Irene T. Schmitt, 88, investing through Wall Street's Salomon Smith Barney, lost $200,000, partly by putting money in variable annuities chock-full of speculative stocks, according to an arbitration filed by Wood.
But she lost in the more traditional ways, too -- particularly churning, by which brokers rake in commissions through rapid buying and selling of customers' stocks. During the first six months of one year, the annual turnover rate of stocks in her portfolio was a staggering 300 percent, according to the complaint. Smith Barney claims that Schmitt had requested more aggressive investing.
Importantly, elderly customers of modest means should not be put in speculative stocks. Chester F. Hinrichsen, 83, of San Marcos was put into gamy equities, although he stated he wanted to take only moderate risks, according to an arbitration filed by Marron. One mutual fund was billed as "balanced." But 10 percent of the money could go into extremely low quality junk bonds and 15 percent into illiquid securities. A full 25 percent could be shorted -- a bet that stocks will go down. That's gambling.
Also, the broker, Thomas E. Westlake, and his employer would share in a 10 percent kickback on a less-than-liquid real estate investment trust, according to the complaint. The defendants' attorney did not answer queries.
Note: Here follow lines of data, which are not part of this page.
(** * The study-schedule allocator of [App.tsx] ([generateSchedule])

    A shallow embedding of the schedule-generation part of the React
    component in [src/2days/src/App.tsx], of its calendar, its timer
    and its handlers, and theorems about them.

    Modelling conventions.
    - A JS [number] holding minutes, hours, a difficulty or a count is a
      [Z]: the program only adds, subtracts, multiplies by 3 and 60,
      compares and takes minima and maxima of them. The model covers the
      whole-number values of these numbers, negative ones included;
      fractional hours are outside it.
    - A JS [string] is a [string]; [===] is [String.eqb], [<=] on two
      strings is the code-unit order [String.leb].
    - A JS [Date] taken at local midnight is represented by its local
      calendar fields (what [getFullYear], [getMonth] and [getDate]
      return); [getDay] and [setDate] follow the ECMAScript definitions
      of [WeekDay] and [MakeDay].
    - [Set<string>] is a [gset string].
    - [uuid ()] reads the next value of an unknown source of identifiers:
      a function [nat -> string] and a position in it.
    - The work items of [pendingWork] are objects shared between the
      array and the queue of the day ([activeSubjects]); the queue is
      therefore a list of references (indices) into [pendingWork].
    - The state variables of the component are the fields of a record
      ([App.State]); a handler is a function from state to state, and
      what the platform hands to it (the date of [new Date ()], the
      colour drawn, the number [parseInt] reads) is an argument. *)

From Stdlib Require Import ZArith String Ascii List Lia Bool.
From Stdlib Require Import Decimal DecimalString DecimalPos DecimalZ.
From stdpp Require Import base option list sets gmap strings.

Local Open Scope Z_scope.

(** ** Types (lines 24-51) *)

Record Subject := mkSubject {
  id : string;
  name : string;
  difficulty : Z;
  testDate : string;
  color : string
}.

Record UserSettings := mkUserSettings {
  weekdayHours : Z;
  weekendHours : Z;
  maxSubjectsPerDay : Z
}.

Record DailyTask := mkDailyTask {
  task_id : string;
  subjectId : string;
  date : string;
  plannedMinutes : Z;
  completed : bool;
  actualMinutes : Z;
  isFixed : bool
}.

(** The element type of [pendingWork] (lines 237-240). *)
Record WorkItem := mkWorkItem {
  subject : Subject;
  minutesNeeded : Z
}.

(** ** Dates *)

Module JSDate.

Record Date := mkDate {
  getFullYear : Z;
  getMonth : Z;      (* 0 .. 11 *)
  getDate : Z        (* 1 .. 31 *)
}.

Definition InLeapYear (y : Z) : bool :=
  ((y mod 4 =? 0) && negb (y mod 100 =? 0)) || (y mod 400 =? 0).

Definition DaysInMonth (y m : Z) : Z :=
  if m =? 1 then (if InLeapYear y then 29 else 28)
  else if (m =? 3) || (m =? 5) || (m =? 8) || (m =? 10) then 30
  else 31.

(** Day number of the first day of year [y], counted from 1970-01-01. *)
Definition DayFromYear (y : Z) : Z :=
  365 * (y - 1970) + (y - 1969) / 4 - (y - 1901) / 100 + (y - 1601) / 400.

Fixpoint DaysBeforeMonth (y : Z) (m : nat) : Z :=
  match m with
  | O => 0
  | S k => DaysBeforeMonth y k + DaysInMonth y (Z.of_nat k)
  end.

Definition MakeDay (d : Date) : Z :=
  DayFromYear (getFullYear d)
  + DaysBeforeMonth (getFullYear d) (Z.to_nat (getMonth d))
  + getDate d - 1.

(** 0 is Sunday, 6 is Saturday; 1970-01-01 was a Thursday. *)
Definition getDay (d : Date) : Z := (MakeDay d + 4) mod 7.

(** [setDate d dt], for a day of the month [dt] that overflows the
    month by less than a month, which is all [getDate () + 1] asks. *)
Definition setDate (d : Date) (dt : Z) : Date :=
  let y := getFullYear d in
  let m := getMonth d in
  if dt <=? DaysInMonth y m then mkDate y m dt
  else if m <? 11 then mkDate y (m + 1) (dt - DaysInMonth y m)
  else mkDate (y + 1) 0 (dt - DaysInMonth y m).

(** A date as a [Date] object can hold it. *)
Definition valid (d : Date) : Prop :=
  0 <= getMonth d <= 11 /\
  1 <= getDate d <= DaysInMonth (getFullYear d) (getMonth d).

End JSDate.
Import JSDate.

(** [String (n)] for an integer [n]. *)
Definition String_ (n : Z) : string := NilZero.string_of_int (Z.to_int n).

Fixpoint repeat_string (n : nat) (p : string) : string :=
  match n with
  | O => EmptyString
  | S k => (p ++ repeat_string k p)%string
  end.
(** The command and status identifiers of [zcl.h] that the specification
    names without giving their values.  The engine is stated for any
    assignment of them; the ones that label the cases of one [switch] are
    pairwise distinct, as the cases of a [switch] are. *)
Class ZclNames : Type := {
  CMD_READ_ATTRIBUTES : Z;
  CMD_READ_ATTRIBUTES_RESPONSE : Z;
  CMD_WRITE_ATTRIBUTES : Z;
  CMD_WRITE_ATTRIBUTES_RESPONSE : Z;
  CMD_CONFIGURE_REPORTING : Z;
  CMD_CONFIGURE_REPORTING_RESPONSE : Z;
  CMD_REPORT_ATTRIBUTES : Z;
  CMD_DEFAULT_RESPONSE : Z;
  STATUS_UNSUPPORTED_ATTRIBUTE : Z;
  STATUS_NO_IMAGE_AVAILABLE : Z;
  POWER_SOURCE_BATTERY : Z;
  global_commands_quint8 :
    Forall (fun c => 0 <= c < 256)
      [CMD_CONFIGURE_REPORTING_RESPONSE; CMD_DEFAULT_RESPONSE; CMD_READ_ATTRIBUTES;
       CMD_READ_ATTRIBUTES_RESPONSE; CMD_REPORT_ATTRIBUTES;
       CMD_WRITE_ATTRIBUTES_RESPONSE];
  global_commands_distinct :
    NoDup [CMD_CONFIGURE_REPORTING_RESPONSE; CMD_DEFAULT_RESPONSE; CMD_READ_ATTRIBUTES;
           CMD_READ_ATTRIBUTES_RESPONSE; CMD_REPORT_ATTRIBUTES;
           CMD_WRITE_ATTRIBUTES_RESPONSE]
}.

(** ** The device model *)

(** Modelled from the spec: the enumerations and the classes of [device.h],
    which is not among the sources.  The records hold the members of
    [ReportingObject], [EndpointObject] and [DeviceObject] that [zigbee.cpp]
    reads and writes through their accessors.  The device's
    [descriptorReceived] is the field [nodeDescriptorReceived], to tell it
    from the endpoint's. *)
Inductive LogicalType : Type := Coordinator | Router | EndDevice.

Inductive ZoneStatus : Type := Unknown | SetAddress | Enroll | Enrolled.

Record ReportingObject : Type := mkReporting {
  reportingName : string;
  reportingClusterId : Z;
  reportingDataType : Z;
  reportingAttributes : list Z;
  minInterval : Z;
  maxInterval : Z;
  valueChange : Z
}.

Module Device.

Record EndpointObject (P : Type) : Type := mkEndpoint {
  id : Z;
  inClusters : list Z;
  outClusters : list Z;
  zoneStatus : ZoneStatus;
  descriptorReceived : bool;
  updated : bool;
  properties : list P;
  reportings : list ReportingObject
}.

Arguments mkEndpoint {P}.
Arguments id {P}.
Arguments inClusters {P}.
Arguments outClusters {P}.
Arguments zoneStatus {P}.
Arguments descriptorReceived {P}.
Arguments updated {P}.
Arguments properties {P}.
Arguments reportings {P}.

Record DeviceObject (P : Type) : Type := mkDevice {
  ieeeAddress : QByteArray;
  networkAddress : Z;
  name : string;
  manufacturerName : string;
  modelName : string;
  version : Z;
  powerSource : Z;
  logicalType : LogicalType;
  nodeDescriptorReceived : bool;
  endpointsReceived : bool;
  interviewFinished : bool;
  interviewEndpointId : Z;
  removed : bool;
  timerActive : bool;
  linkQuality : Z;
  endpoints : list (Z * EndpointObject P)
}.

Arguments mkDevice {P}.
Arguments ieeeAddress {P}.
Arguments networkAddress {P}.
Arguments name {P}.
Arguments manufacturerName {P}.
Arguments modelName {P}.
Arguments version {P}.
Arguments powerSource {P}.
Arguments logicalType {P}.
Arguments nodeDescriptorReceived {P}.
Arguments endpointsReceived {P}.
Arguments interviewFinished {P}.
Arguments interviewEndpointId {P}.
Arguments removed {P}.
Arguments timerActive {P}.
Arguments linkQuality {P}.
Arguments endpoints {P}.

Section Setters.
Context {P : Type}.

(** Modelled from the spec: the constructors [new EndpointObject(id, device)]
    and [new DeviceObject(ieeeAddress, networkAddress, name)] of [device.h]:
    a fresh object has empty strings, cleared flags and empty containers. *)
Definition newEndpoint (endpointId : Z) : EndpointObject P :=
  mkEndpoint endpointId [] [] Unknown false false [] [].

Definition newDevice (ieee : QByteArray) (nwk : Z) (deviceName : string)
    : DeviceObject P :=
  mkDevice ieee nwk deviceName "" "" 0 0 EndDevice false false false 0
           false false 0 [].

Definition setZoneStatus (z : ZoneStatus) (e : EndpointObject P) : EndpointObject P :=
  mkEndpoint (id e) (inClusters e) (outClusters e) z (descriptorReceived e)
             (updated e) (properties e) (reportings e).

Definition setUpdated (b : bool) (e : EndpointObject P) : EndpointObject P :=
  mkEndpoint (id e) (inClusters e) (outClusters e) (zoneStatus e)
             (descriptorReceived e) b (properties e) (reportings e).

Definition setProperties (ps : list P) (e : EndpointObject P) : EndpointObject P :=
  mkEndpoint (id e) (inClusters e) (outClusters e) (zoneStatus e)
             (descriptorReceived e) (updated e) ps (reportings e).

Definition setReportings (rs : list ReportingObject) (e : EndpointObject P)
    : EndpointObject P :=
  mkEndpoint (id e) (inClusters e) (outClusters e) (zoneStatus e)
             (descriptorReceived e) (updated e) (properties e) rs.

Definition setManufacturerName (s : string) (d : DeviceObject P) : DeviceObject P :=
  mkDevice (ieeeAddress d) (networkAddress d) (name d) s (modelName d) (version d)
           (powerSource d) (logicalType d) (nodeDescriptorReceived d)
           (endpointsReceived d) (interviewFinished d) (interviewEndpointId d)
           (removed d) (timerActive d) (linkQuality d) (endpoints d).

Definition setModelName (s : string) (d : DeviceObject P) : DeviceObject P :=
  mkDevice (ieeeAddress d) (networkAddress d) (name d) (manufacturerName d) s
           (version d) (powerSource d) (logicalType d) (nodeDescriptorReceived d)
           (endpointsReceived d) (interviewFinished d) (interviewEndpointId d)
           (removed d) (timerActive d) (linkQuality d) (endpoints d).

Definition setVersion (v : Z) (d : DeviceObject P) : DeviceObject P :=
  mkDevice (ieeeAddress d) (networkAddress d) (name d) (manufacturerName d)
           (modelName d) v (powerSource d) (logicalType d)
           (nodeDescriptorReceived d) (endpointsReceived d) (interviewFinished d)
           (interviewEndpointId d) (removed d) (timerActive d) (linkQuality d)
           (endpoints d).

Definition setPowerSource (v : Z) (d : DeviceObject P) : DeviceObject P :=
  mkDevice (ieeeAddress d) (networkAddress d) (name d) (manufacturerName d)
           (modelName d) (version d) v (logicalType d)
           (nodeDescriptorReceived d) (endpointsReceived d) (interviewFinished d)
           (interviewEndpointId d) (removed d) (timerActive d) (linkQuality d)
           (endpoints d).

Definition setLogicalType (t : LogicalType) (d : DeviceObject P) : DeviceObject P :=
  mkDevice (ieeeAddress d) (networkAddress d) (name d) (manufacturerName d)
           (modelName d) (version d) (powerSource d) t
           (nodeDescriptorReceived d) (endpointsReceived d) (interviewFinished d)
           (interviewEndpointId d) (removed d) (timerActive d) (linkQuality d)
           (endpoints d).

Definition setInterviewFinished (d : DeviceObject P) : DeviceObject P :=
  mkDevice (ieeeAddress d) (networkAddress d) (name d) (manufacturerName d)
           (modelName d) (version d) (powerSource d) (logicalType d)
           (nodeDescriptorReceived d) (endpointsReceived d) true
           (interviewEndpointId d) (removed d) (timerActive d) (linkQuality d)
           (endpoints d).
While still in their novitiates, brokers learn about suitability. The customer's risk tolerance and assets are key. That's particularly true with elderly people who may not live long enough to see highly volatile stocks swing back up from periodic funks.
In 1999, Judith A. Biggs became co-trustee of the estate of her very elderly parents. It was invested in low-risk mutual funds, fixed- income securities (such as bonds), and cash, according to a Superior Court suit filed by Del Mar's Timothy C. Karen. In early 2000, broker Philip Gair of La Jolla's First Wall Street convinced Biggs and her father, 88, that the account should be shifted to stocks that could grow at 10 to 12 percent a year with limited downside risk.